Query regarding post processing

alchemi5t · August 23, 2019, 6:36pm

I see a few differences in our configs.

Let me just list out what I would do:

train taco2 for long enough that it generates decent mel specs (test and train inputs), I.E., make sure you taco2 trained till it’s a decent tts with Griffin lim(not the quality of the voice, but how easily words are discernable, intonations e.t.c. For clarity, we’ll train wavernn).
get erogol’s fork, the latest branch( cause I haven’t tried the fatchords, so cannot comment). There are a few parameters missing in your config file, without which it should throw errors(I’ll have to wait till monday to give you the exact params, but you shouldn’t have a problem adding those in while debugging the errors) . Add those in and you should be good.
Also, I trim silences for training taco2 and i also had to trim silences in my wavernn. This was the major issue I had for the gibberish production. [Mrgloom on the github issues page(wavrnn+tacotron2 experiments) had something to say about this. He should be right with his premise that the mel specs aren’t obliged to be aligned with the audio(because of trimming).]

This is all I have for you right now. I’ll keep adding as and when I remember.

Good luck!

Also, from scratch, there is some semblance to human speech within 7ksteps, albeit with a lot of noise, but that should let you know if you’re screwed or not much earlier on(YMMV on this.)

Just fyi, getting high quality results after 130k.

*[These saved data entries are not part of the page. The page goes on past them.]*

(** [generate_frame_html], part 3 of the text of the document. *)
Definition FRAME_HTML_3 : string :=
  ";
    padding: 3px 12px;
    border-radius: 4px;
    font-size: 10px;
    letter-spacing: 1.5px;
    text-transform: uppercase;
    font-weight: 500;
  }
  .frame-counter {
    color: #444;
    font-size: 10px;
    letter-spacing: 1px;
  }
</style>
</head>
<body>
  <div class=" +:+ dq +:+ "terminal" +:+ dq +:+ ">
    <div class=" +:+ dq +:+ "titlebar" +:+ dq +:+ ">
      <div class=" +:+ dq +:+ "tab" +:+ dq +:+ "><span class=" +:+ dq +:+ "tab-icon" +:+ dq +:+ ">&#x276F;</span> Windows PowerShell</div>
      <div class=" +:+ dq +:+ "spacer" +:+ dq +:+ "></div>
      <div class=" +:+ dq +:+ "win-controls" +:+ dq +:+ ">
        <span class=" +:+ dq +:+ "win-btn" +:+ dq +:+ ">&#x2500;</span>
        <span class=" +:+ dq +:+ "win-btn" +:+ dq +:+ ">&#x25A1;</span>
        <span class=" +:+ dq +:+ "win-btn close" +:+ dq +:+ ">&#x2715;</span>
      </div>
    </div>

    <div class=" +:+ dq +:+ "body" +:+ dq +:+ ">
      <div class=" +:+ dq +:+ "conversation" +:+ dq +:+ ">
        <div class=" +:+ dq +:+ "cc-title" +:+ dq +:+ ">Claude Code v2.1.36</div>

        <div class=" +:+ dq +:+ "welcome-row" +:+ dq +:+ ">
          <div class=" +:+ dq +:+ "welcome-left" +:+ dq +:+ ">
            <div class=" +:+ dq +:+ "welcome-greeting" +:+ dq +:+ ">Welcome back NoobyGains!</div>
            <div class=" +:+ dq +:+ "mascot" +:+ dq +:+ ">
              ".

(** [generate_frame_html], part 4 of the text of the document. *)
Definition FRAME_HTML_4 : string :=
  "
            </div>
            <div class=" +:+ dq +:+ "welcome-meta" +:+ dq +:+ ">
              ".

Top notch!

carlfm01 · August 25, 2019, 3:34pm

Hello @alchemi5t, thanks for sharing

Yes, I’m using erogol’s fork with the recommended commits.

I’m using deepspeech to preprocess and trim silence using the metadata feature, thus I disable the trimming.

Now hitting this issue with my new VM, now I don’t remember the pytorch version that bypassed the issue on my previous vm

alchemi5t · August 26, 2019, 3:51am

Just put that line of code into the “if C.model == “Tacotron”:”'s scope. I have trained 2 wavernn models which work just fine with said modification.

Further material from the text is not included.